Unfortunately, even without the proposed remedy, the government’s crusade against Microsoft continues to have a chilling effect on software development. Microsoft is now poised to include Privacy Preference Protocol (P3P) in its upcoming version of Internet Explorer. The P3P platform comes five years after the formation of the Internet Privacy Working Group, which consists of AT&T, IBM, AOL-Time Warner, and Microsoft.
While most of the P3P technology took some time to develop, Microsoft has had the ability to allow consumers to selectively reject cookies for several months. A similar feature was to be included in Internet Explorer 5.5, but was not because of the specter of antitrust allegations that have haunted the company since the government filed its case in May of 1998.
To ensure that Microsoft would not include the technology, the NAI raised antitrust “concerns”: Microsoft was attempting to leverage its browser dominance to extend to online content and advertising. MSN.com, the portal owned by Microsoft, would be the main beneficiary of the cookie technology, the NAI concluded, because consumers would be inclined to reject “third-party” cookies from them and accept the cookies from the MSN site. This would expand MSN’s advertising revenue at the expense of net-based third party advertisers.
The P3P system will accept those third-party cookies, without prompting, if the advertiser conforms to the browser’s P3P settings and allows users to opt-out on their Web site. While many Web companies have signed on to Microsoft’s P3P technology, many have not. In today’s climate, it is likely that businesses that decide the P3P system will hurt their revenue, or provide an advantage to a competitor, will conjure the antitrust spectre to challenge Microsoft’s innovation.
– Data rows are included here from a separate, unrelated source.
(* ===== verification/LockSubtract.v ===== *)
(** Subtracting a range from the locks of a list, [subtract_lock_from_list]. Module [LockSubtract]. The locks that are
    left, in their order, are [subtract_spec], when there is memory for the parts. *)

From S2P Require Import Prelude StateTypes StateLock LockBook.
Import Sal Locks LockBook.
Local Open Scope Z_scope.

Module LockSubtract.

(** ** What is left *)

(** The parts of a lock outside a range. *)
Definition pieces (lock : fsal_lock_param_t) (e : state_lock_entry_t) : list state_lock_entry_t :=
  let start := lock_start (sle_lock e) in
  let found_end := lock_end (sle_lock e) in
  (if start <? lock_start lock then [with_lock (set_range start (u64 (lock_start lock - start)) (sle_lock e)) e] else [])
  ++ (if lock_end lock <? found_end
      then [with_lock (set_range (u64 (lock_end lock + 1)) (u64 (found_end - lock_end lock)) (sle_lock e)) e] else []).

Section subtract.
Context {K : Type} (own : Z -> state_owner_t).
Notation state := (@state K).

(** The locks that a request for [owner], null for all, is about: granted ones that are not of the state [st]. *)
Definition target (owner st : Z) (e : state_lock_entry_t) : bool :=
  ((owner =? 0) || negb (different_owners own (sle_owner e) owner)) && bool_decide (sle_blocked e = STATE_NON_BLOCKING)
  && negb (negb (st =? 0) && (sle_state e =? st)).

Definition touched (owner st : Z) (lock : fsal_lock_param_t) (e : state_lock_entry_t) : bool :=
  target owner st e && overlaps (sle_lock e) lock.

Definition subtract_spec (owner st : Z) (lock : fsal_lock_param_t) (es : list state_lock_entry_t) : list state_lock_entry_t :=
  List.filter (fun e => negb (touched owner st lock e)) es ++ flat_map (pieces lock) (List.filter (touched owner st lock) es).

(** There is memory for [n] entries. *)
Definition memory (n : nat) (s : state) : Prop := (n <= length (supply s))%nat /\ Forall (fun x => x <> 0) (take n (supply s)).

Lemma memory_S n (s : state) : memory (S n) s -> exists x r, supply s = x :: r /\ x <> 0 /\ (n <= length r)%nat /\ Forall (fun x => x <> 0) (take n r).
Proof.
  intros [Hl Hf]. destruct (supply s) as [|x r]; cbn in Hl; [lia|]. cbn in Hf. apply Forall_cons in Hf as [Hx Hf]. exists x, r. split_and!; [done | done | lia | done].
Qed.

Lemma memory_le n m (s : state) : (n <= m)%nat -> memory m s -> memory n s.
Proof.
  intros Hnm [Hl Hf]. split; [lia|]. replace n with (n `min` m)%nat by lia. rewrite <- take_take. by apply Forall_take.
Qed.

(** ** One lock *)

(** What the subtraction from an entry has done: [X] are the new entries, with the locks [es]. *)
Record grows (l : lid) (X : list Z) (es : list state_lock_entry_t) (s s' : state) : Prop := {
  gr_book : book own s'; gr_kept : kept s s'; gr_les : les s ⊆ les s'; gr_supply : supply s = X ++ supply s';
  gr_new : Forall2 (fun x e => les s !! x = None /\ les s' !! x = Some e) X es;
  gr_tail : glist l s' = glist l s ++ X; gr_lists : forall l', by_sle_list l' = true -> l' <> l -> glist l' s' = glist l' s }.

Context (fuel : nat).

Lemma split_off_ok (s : state) y e start len x r : book own s -> les s !! y = Some e -> supply s = x :: r -> x <> 0 ->
  exists s', split_off own fuel y start len s = done (true, s')
  /\ grows split_lock_list [x] [with_lock (set_range start len (sle_lock e)) e] s s'.
Proof.
  intros Hb He Hs Hx. destruct (dup_ok own s x r y e Hb Hs Hx He) as (s1 & E1 & [A1 A2 A3 A4 A5 A6]).
  unfold split_off. rewrite (bind_done _ _ _ _ _ E1), (proj2 (Z.eqb_neq _ _) Hx).
  assert (les s1 !! x = Some e) as Hx1 by (by rewrite A3, lookup_insert_eq).
  set (f := fun e => with_lock (set_range start len (sle_lock e)) e).
  rewrite (bind_done _ _ _ _ _ (change_entry_ok s1 x e f Hx1)).
  destruct (book_update own s1 x e f A1 Hx1) as [B1 B2]; [done | done | done|]. set (s2 := set_les _ s1) in *.
  assert (off s2 x) as Hoff.
  { intros l Hl. change (glist l s2) with (glist l s1). rewrite A6 by done. by apply (off_new own s). }
  destruct (add_tail_book own s2 split_lock_list x (f e) B1 eq_refl) as [C1 C2]; [cbn; by rewrite lookup_insert_eq | done|].
  eexists. split; [by erewrite bind_done by reflexivity|]. split.
  - done.
  - transitivity s1; [done|]. by transitivity s2.
  - cbn. rewrite A3. rewrite insert_insert_eq. by apply insert_subseteq.
  - done.
  - constructor; [|done]. split; [done|]. cbn. by rewrite lookup_insert_eq.
  - rewrite glist_set, decide_True by done. change (glist split_lock_list s2) with (glist split_lock_list s1). by rewrite A6.
  - intros l' Hl' Hne. rewrite glist_set, decide_False by done. change (glist l' s2) with (glist l' s1). by rewrite A6.
Qed.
Nothing is more harmful to consumers than government-sponsored lawsuit abuse. It is a grave misfortune that Microsoft’s software developers have to confront the spectre on an almost daily basis. The D.C. Circuit Court of Appeals should swiftly dismiss the case and send a message to future plaintiffs: consumers benefit most when the competitive technology and software markets end at the courtroom door.